Wed, May 15, 2024

Summer camps target STEM students

Augusta Technical College is accepting applications for summer camps to help develop skills in the science, technology engineering, and math (STEM) disciplines.

The 2024 Immersion Virtual & Augmented Reality (VARiETy) Summer Camps for middle and high school students will be held in June.

The camp for middle school students can engage younger children in developing skills that show career paths they may want to pursue when preparing to enter the workforce.

High school students have long been the focus of programs, like dual enrollment opportunities with universities and technical colleges, but there has been increasing attention on younger students, particularly in middle school.

Dual enrollment programs in Georgia are currently limited to high school juniors and seniors. However, a Georgia joint legislative committee last year held a series of statewide meetings to discuss expanding dual enrollment opportunities to younger students.

Although focused on students at the high school level, the committee also drew attention to middle school students.

In its recommendations to the legislature for expanding dual enrollment programs, the committee wrote, “High school counselors participate in dual enrollment professional development on a regular basis, but middle school counselors are not exposed to the program at the same rate.” In light of that, the committee recommended a change. “Educate middle school counselors about dual enrollment and encourage them to begin exposing students to career opportunities at a younger age.”

That is already happening in some local districts. In the Richmond County School System (RCSS), Charlie Tudor, the Advanced Studies Program Administrator for the Richmond County School System who oversees the district’s dual enrollment program, told ABD they offer exploratory courses and opportunities for middle school students.

“That looks a little different at every middle school, but for sure, with information technology, computer science, coding, some of those trends that are so prevalent here in Augusta,” he said, adding partnerships with higher education institutions and businesses also reach into the middle schools. “Augusta University, they have lots of programs to help students early on be exposed to allied medical professions. As well as Georgia Power. They have a robust program where they go and engage kids all the way down to like fifth grade. So, we have those opportunities where kids are exposed to the careers that they could eventually track into or choose.”

Reaching younger students is also the goal of the recently opened Junior Achievement Discovery Center on River Watch Parkway, a partnership between RCSS and the Columbia County School District (CCSD).

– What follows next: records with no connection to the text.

(* ===== verification/SchedInput.v ===== *)
(** What the scheduler receives, and when: [SchedulerInputBlocker]
    (managers/scheduler_input_blocker.py) with its [PollBasedBarrier]
    (utils/poll_based_barrier.py), and [SchedulerRecvSkipper]
    (managers/scheduler_recv_skipper.py).

    [torch.distributed.all_reduce] with MIN over the world is the conjunction of
    the local flag and [others], the flags of the other ranks. *)
From S2P Require Import Prelude.
From stdpp Require Import options.

(** ** PollBasedBarrier *)

Record PollBasedBarrier := MkBarrier { bar_noop : bool; local_arrived : bool }.

Definition init_barrier (noop : bool) : PollBasedBarrier := MkBarrier noop false.

Definition local_arrive (b : PollBasedBarrier) : result PollBasedBarrier :=
  _ ← py_assert (negb (local_arrived b));
  Ok (MkBarrier (bar_noop b) true).

Definition compute_global_arrived (others : bool) (b : PollBasedBarrier) : bool :=
  (bar_noop b || local_arrived b) && others.

Definition poll_global_arrived (others : bool) (b : PollBasedBarrier) : bool * PollBasedBarrier :=
  let global_arrived := compute_global_arrived others b in
  let output := local_arrived b && global_arrived in
  (output, if output then MkBarrier (bar_noop b) false else b).

(** ** SchedulerInputBlocker *)

Inductive block_state := UNBLOCKED | BLOCKED | GLOBAL_UNBLOCK_BARRIER.

#[global] Instance block_state_eq_dec : EqDecision block_state.
Proof. solve_decision. Defined.

Section blocker.
Context {R : Type}.

(** A received object: a [BlockReqInput] of either type, or another request. *)
Inductive recv_obj := RBlock | RUnblock | RReq (r : R).

Record SchedulerInputBlocker := MkBlocker {
  bl_state : block_state;
  pending_reqs : list R;
  bl_noop : bool;
  global_unblock_barrier : PollBasedBarrier;
}.
Abbreviation M := (ST SchedulerInputBlocker).

Definition init_blocker (noop : bool) : SchedulerInputBlocker :=
  MkBlocker UNBLOCKED [] noop (init_barrier noop).

Definition set_bl_state (s : block_state) (b : SchedulerInputBlocker) : SchedulerInputBlocker :=
  MkBlocker s (pending_reqs b) (bl_noop b) (global_unblock_barrier b).
Definition set_pending (l : list R) (b : SchedulerInputBlocker) : SchedulerInputBlocker :=
  MkBlocker (bl_state b) l (bl_noop b) (global_unblock_barrier b).
Definition set_barrier (x : PollBasedBarrier) (b : SchedulerInputBlocker) : SchedulerInputBlocker :=
  MkBlocker (bl_state b) (pending_reqs b) (bl_noop b) x.

(** [_change_state] *)
Definition change_state (original target : block_state) : M unit :=
  s ← st_gets bl_state;
  _ ← st_lift (py_assert (bool_decide (s = original)));
  st_modify (set_bl_state target).

Definition execute_block_req : M unit := change_state UNBLOCKED BLOCKED.

Definition execute_unblock_req : M unit :=
  _ ← change_state BLOCKED GLOBAL_UNBLOCK_BARRIER;
  b ← st_gets global_unblock_barrier;
  b ← st_lift (local_arrive b);
  st_modify (set_barrier b).

Definition handle_arrive_unblock_barrier : M (list R) :=
  _ ← change_state GLOBAL_UNBLOCK_BARRIER UNBLOCKED;
  output_reqs ← st_gets pending_reqs;
  _ ← st_modify (set_pending []);
  mret output_reqs.

Definition handle_recv_req (recv_req : recv_obj) : M (list R) :=
  match recv_req with
  | RBlock => _ ← execute_block_req; mret []
  | RUnblock => _ ← execute_unblock_req; mret []
  | RReq r =>
      s ← st_gets bl_state;
      if decide (s = UNBLOCKED) then mret [r]
      else
        _ ← st_modify (λ b, set_pending (pending_reqs b ++ [r]) b);
        mret []
  end.

Fixpoint handle_recv_reqs (recv_reqs : list recv_obj) : M (list R) :=
  match recv_reqs with
  | [] => mret []
  | x :: recv_reqs =>
      out ← handle_recv_req x;
      rest ← handle_recv_reqs recv_reqs;
      mret (out ++ rest)
  end.

(** [handle]: [output_reqs] exists only on ranks that receive. *)
Definition handle (recv_reqs : option (list recv_obj)) (others : bool) : M (option (list R)) :=
  noop ← st_gets bl_noop;
  _ ← st_lift (py_assert (bool_decide ((recv_reqs = None) ↔ noop = true)));
  output_reqs ← (match recv_reqs with
                 | Some l => out ← handle_recv_reqs l; mret (Some out)
                 | None => mret None
                 end);
  b ← st_gets global_unblock_barrier;
  let '(arrived, b) := poll_global_arrived others b in
  _ ← st_modify (set_barrier b);
  s ← st_gets bl_state;
  if bool_decide (s = GLOBAL_UNBLOCK_BARRIER) && arrived then
    match output_reqs with
    | Some out =>
        more ← handle_arrive_unblock_barrier;
        mret (Some (out ++ more))
    | None => st_raise UnboundLocalError
    end
  else mret output_reqs.

(** ** Lemmas: the input blocker *)

(** The ordinary requests among what is received. *)
Definition ordinary (l : list recv_obj) : list R :=
  omap (λ x, match x with RReq r => Some r | _ => None end) l.

(** The local flag is up exactly between an unblock request and its release, and
    nothing waits while the input is open. *)
Record blocker_ok (b : SchedulerInputBlocker) : Prop := {
  bk_recv : bl_noop b = false;
  bk_flag : local_arrived (global_unblock_barrier b) = bool_decide (bl_state b = GLOBAL_UNBLOCK_BARRIER);
  bk_open : bl_state b = UNBLOCKED → pending_reqs b = [];
}.

(** Blocking and unblocking in the order the guard region sends them. *)
Fixpoint well_nested (s : block_state) (l : list recv_obj) : Prop :=
  match l with
  | [] => True
  | RReq _ :: l => well_nested s l
  | RBlock :: l => s = UNBLOCKED ∧ well_nested BLOCKED l
  | RUnblock :: l => s = BLOCKED ∧ well_nested GLOBAL_UNBLOCK_BARRIER l
  end.

Lemma wp_recv_one x b :
  blocker_ok b → well_nested (bl_state b) [x] →
  wp (handle_recv_req x) (λ out b', blocker_ok b'
    ∧ out ++ pending_reqs b' = pending_reqs b ++ ordinary [x]
    ∧ (bl_state b ≠ UNBLOCKED → out = [])
    ∧ bl_state b' = match x with RBlock => BLOCKED | RUnblock => GLOBAL_UNBLOCK_BARRIER | RReq _ => bl_state b end) b.
Proof using.
  intros [Hr Hf Ho] Hn. destruct b as [s pend noop [bn fl]]. simpl in *. subst.
  destruct x as [| |r]; simpl in Hn.
  - destruct Hn as [-> _]. unfold wp. simpl. rewrite Ho by done. split_and!; try done.
  - destruct Hn as [-> _]. unfold wp. simpl. rewrite app_nil_r. split_and!; try done.
  - cbn [handle_recv_req]. wp_steps. cbn [bl_state].
    destruct (decide (s = UNBLOCKED)) as [->|Hs]; wp_steps; simpl.
    + rewrite Ho by done. split_and!; try done.
    + split_and!; try done.
Qed.

Lemma well_nested_cons s x l :
  well_nested s (x :: l) →
  well_nested s [x]
  ∧ well_nested (match x with RBlock => BLOCKED | RUnblock => GLOBAL_UNBLOCK_BARRIER | RReq _ => s end) l.
Proof using. destruct x; simpl; tauto. Qed.

Lemma wp_recv_reqs l b :
  blocker_ok b → well_nested (bl_state b) l →
  wp (handle_recv_reqs l) (λ out b', blocker_ok b'
    ∧ out ++ pending_reqs b' = pending_reqs b ++ ordinary l) b.
Proof using.
  revert b. induction l as [|x l IH]; intros b Hb Hn; cbn [handle_recv_reqs].
  { wp_step. by rewrite app_nil_r. }
  apply well_nested_cons in Hn as [Hx Hn]. wp_step.
  eapply wp_mono; [by apply wp_recv_one|]. intros out b1 (Hb1 & Hout & _ & Hs1). wp_step.
  eapply wp_mono; [apply IH; [done|by rewrite Hs1]|]. intros rest b2 (Hb2 & Hrest). wp_step. split; [done|].
  rewrite <-app_assoc, Hrest, app_assoc, Hout, <-app_assoc. f_equal. unfold ordinary. by destruct x.
Qed.

(** One call: what goes out and what waits is what waited and what came in, in
    order; when everyone has arrived at the barrier nothing waits any more. *)
Lemma wp_handle l others b :
  blocker_ok b → well_nested (bl_state b) l →
  wp (handle (Some l) others) (λ o b', ∃ out, o = Some out ∧ blocker_ok b'
    ∧ out ++ pending_reqs b' = pending_reqs b ++ ordinary l
    ∧ (others = true → bl_state b' ≠ GLOBAL_UNBLOCK_BARRIER)) b.
Proof using.
  intros Hb Hn. unfold handle. wp_steps. pose proof Hb as [Hr _ _]. rewrite Hr.
  eapply wp_lift; [by rewrite bool_decide_true|]. wp_steps.
  eapply wp_mono; [by apply wp_recv_reqs|]. intros out b1 [Hb1 Hout]. wp_steps.
  destruct b1 as [s1 pend1 noop1 [bn1 fl1]]. destruct Hb1 as [Hr1 Hf1 Ho1]. simpl in *. subst.
  unfold poll_global_arrived, compute_global_arrived. cbn [global_unblock_barrier bar_noop local_arrived].
  destruct (decide (s1 = GLOBAL_UNBLOCK_BARRIER)) as [->|Hs1].
  - rewrite !bool_decide_true by done. simpl. rewrite orb_true_r. simpl. destruct others.
    + unfold wp. simpl. exists (out ++ pend1). rewrite app_nil_r. split_and!; try done.
    + unfold wp. simpl. exists out. split_and!; try done.
  - rewrite (bool_decide_false (s1 = _)) by done. cbn [andb]. cbv beta iota. wp_steps. simpl bl_state.
    rewrite (bool_decide_false (s1 = _)) by done. cbn [andb]. wp_step.
    exists out. split_and!; try done. split; simpl; [done|by rewrite bool_decide_false|done].
Qed.

(** A sequence of calls and its combined output. *)
Fixpoint run_handle (calls : list (list recv_obj * bool)) : M (list R) :=
  match calls with
  | [] => mret []
  | (l, others) :: calls =>
      o ← handle (Some l) others;
      rest ← run_handle calls;
      mret (default [] o ++ rest)
  end.

(** A call that returns got its block and unblock requests in order. *)
Lemma recv_returns_nested l b r :
  blocker_ok b → handle_recv_reqs l b = Ok r → well_nested (bl_state b) l.
Proof using.
  revert b r. induction l as [|x l IH]; intros b r Hb E; [done|].
  assert (well_nested (bl_state b) [x]) as Hx.
  { clear IH. destruct b as [[] pend noop bar], x; try done; vm_compute in E; done. }
  assert (∃ out b1, handle_recv_req x b = Ok (out, b1) ∧ blocker_ok b1
    ∧ bl_state b1 = match x with RBlock => BLOCKED | RUnblock => GLOBAL_UNBLOCK_BARRIER | RReq _ => bl_state b end)
    as (out & b1 & E1 & Hb1 & Hs1).
  { destruct (wp_ok _ _ _ (wp_recv_one x b Hb Hx)) as (out & b1 & E1 & Hb1 & _ & _ & Hs1). eauto. }
  cbn [handle_recv_reqs] in E. unfold mbind, ST_bind, st_bind in E. rewrite E1 in E.
  destruct (handle_recv_reqs l b1) as [r'| |] eqn:E2; [|done..].
  specialize (IH b1 _ Hb1 E2). rewrite Hs1 in IH. destruct x; simpl in Hx |- *; tauto.
Qed.

Lemma handle_returns_nested l others b r :
  blocker_ok b → handle (Some l) others b = Ok r → well_nested (bl_state b) l.
Proof using.
  intros Hb E. unfold handle, mbind, ST_bind, st_bind, st_gets, st_lift in E.
  destruct (py_assert _) as [[]| |]; [|done..].
  destruct (handle_recv_reqs l b) as [r'| |] eqn:E2; [|done..].
  by eapply recv_returns_nested.
Qed.

Lemma run_handle_keeps calls b out b' :
  blocker_ok b → run_handle calls b = Ok (out, b') →
  blocker_ok b' ∧ out ++ pending_reqs b' = pending_reqs b ++ ordinary (concat calls.*1).
Proof using.
  revert b out b'. induction calls as [|[l others] calls IH]; intros b out b' Hb E.
  { injection E as <- <-. by rewrite app_nil_r. }
  cbn [run_handle] in E. unfold mbind, ST_bind, st_bind in E.
  destruct (handle (Some l) others b) as [[o b1]| |] eqn:E1; [|done..].
  pose proof (handle_returns_nested _ _ _ _ Hb E1) as Hn.
  destruct (wp_ok _ _ _ (wp_handle l others b Hb Hn)) as (o' & b1' & E1' & out1 & -> & Hb1 & Hout1 & _).
  rewrite E1 in E1'. injection E1' as -> ->.
  destruct (run_handle calls b1') as [[rest b2]| |] eqn:E2; [|done..]. injection E as <- <-.
  destruct (IH b1' _ _ Hb1 E2) as [Hb2 Hrest]. split; [done|]. simpl.
  rewrite <-app_assoc, Hrest, app_assoc, Hout1, <-app_assoc. f_equal.
  unfold ordinary. by rewrite omap_app.
Qed.
End blocker.
Arguments recv_obj : clear implicits.
Arguments SchedulerInputBlocker : clear implicits.

(** ** SchedulerRecvSkipper *)

(** [ForwardMode], as far as the weights distinguish it. *)
Inductive forward_mode := DECODE | TARGET_VERIFY | OTHER_MODE.

Record SchedulerRecvSkipper := MkSkipper {
  sk_counter : Z;
  sk_threshold : Z;
  default_weight : Z;
  weight_decode : Z;
  weight_target_verify : Z;
  weight_none : Z;
}.

(** [maybe_create] *)
Definition maybe_create (scheduler_recv_interval : Z) (enable_dp_attention : bool)
    (w_default w_decode w_verify w_none : Z) : result (option SchedulerRecvSkipper) :=
  if bool_decide (scheduler_recv_interval <= 1)%Z then Ok None
  else
    _ ← py_assert (negb enable_dp_attention);
    Ok (Some (MkSkipper 0 scheduler_recv_interval w_default w_decode w_verify w_none)).

(** [self._weight_of_forward_mode.get(last_forward_mode, self._default_weight)] *)
Definition weight_of (k : SchedulerRecvSkipper) (m : option forward_mode) : Z :=
  match m with
  | Some DECODE => weight_decode k
  | Some TARGET_VERIFY => weight_target_verify k
  | Some OTHER_MODE => default_weight k
  | None => weight_none k
  end.

Definition set_sk_counter (n : Z) (k : SchedulerRecvSkipper) : SchedulerRecvSkipper :=
  MkSkipper n (sk_threshold k) (default_weight k) (weight_decode k) (weight_target_verify k) (weight_none k).

Definition skipper_handle (last_forward_mode : option forward_mode) (k : SchedulerRecvSkipper)
    : bool * SchedulerRecvSkipper :=
  let counter := (sk_counter k + weight_of k last_forward_mode)%Z in
  if bool_decide (sk_threshold k <= counter)%Z then (true, set_sk_counter 0 k)
  else (false, set_sk_counter counter k).

Fixpoint run_skipper (ms : list (option forward_mode)) (k : SchedulerRecvSkipper)
    : list bool * SchedulerRecvSkipper :=
  match ms with
  | [] => ([], k)
  | m :: ms =>
      let '(b, k) := skipper_handle m k in
      let '(bs, k) := run_skipper ms k in
      (b :: bs, k)
  end.

(** As long as nothing is received the counter is the sum of the weights. *)
Lemma skipper_waits ms k :
  Forall (λ b, b = false) (run_skipper ms k).1 →
  sk_counter (run_skipper ms k).2 = (sk_counter k + foldr Z.add 0 (weight_of k <$> ms))%Z
  ∧ (ms = [] ∨ sk_counter k + foldr Z.add 0 (weight_of k <$> ms) < sk_threshold k)%Z.
Proof.
  revert k. induction ms as [|m ms IH]; intros k; [simpl; split; [lia|by left]|].
  cbn [run_skipper]. unfold skipper_handle at 1 2. case_bool_decide as Hc.
  - destruct (run_skipper ms _) as [bs k']. simpl. by intros [? _]%Forall_cons.
  - set (k1 := set_sk_counter _ k). specialize (IH k1). destruct (run_skipper ms k1) as [bs k'] eqn:E.
    simpl in *. intros [_ Hbs]%Forall_cons. specialize (IH Hbs).
    change (weight_of k1) with (weight_of k) in IH.
    destruct IH as [IH1 IH2]. unfold fmap in *. split; [lia|]. right. destruct IH2 as [->|IH2]; [simpl in *|]; lia.
Qed.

The JA BizTown section will immerse sixth-grade students in a simulated economy. They will devise a business plan, create a product to sell, and determine the price point to entice customers to buy. The other section, JA Finance Park, is for seventh-grade students to help them experience a real-life financial future.

John Hancock, President and CEO of Junior Achievement of Georgia, believes centers like this make Junior Achievement the early stage in the workforce development continuum.

“This is the opportunity for business to tell the story of business and to tell the story of financial literacy, and to help get kids ready for that,” he explained. “We’ve lost a lot of this kind of content and ethos in our school systems. I think we’re in a state, frankly, that really values business and that wants kids to have the opportunity to learn about business and see what opportunities there are for them in their futures in business.”

There is no fee to attend the Augusta Tech Summer Camps. They are open to students from Richmond, Columbia, Burke, McDuffie, and Lincolnton counties.

The middle school camp is for rising 6th to 8th grade. Augusta Tech said the goal is to “provide students an opportunity to explore, grow, create, and envision themselves as integral parts of the STEM ecosystem.” The camp will be June 10-13, from 8:30 a.m. to 12:45 p.m. with snacks provided.

The high school camp is June 24-28, from 8:30 a.m. to 3:30 p.m. with lunch provided. It is for rising 9th to 12th grade students and will “provide an opportunity to prepare students for successful future college pathways using creative, innovative activities and metaverse technology.”

The application is available at www.augustatech.edu/skins/userfiles/files/CougarCamps/STEM-VR-Summer-Camp-Application_1-22-24.pdf

The deadline to apply is February 29. Participants will be notified by March 22.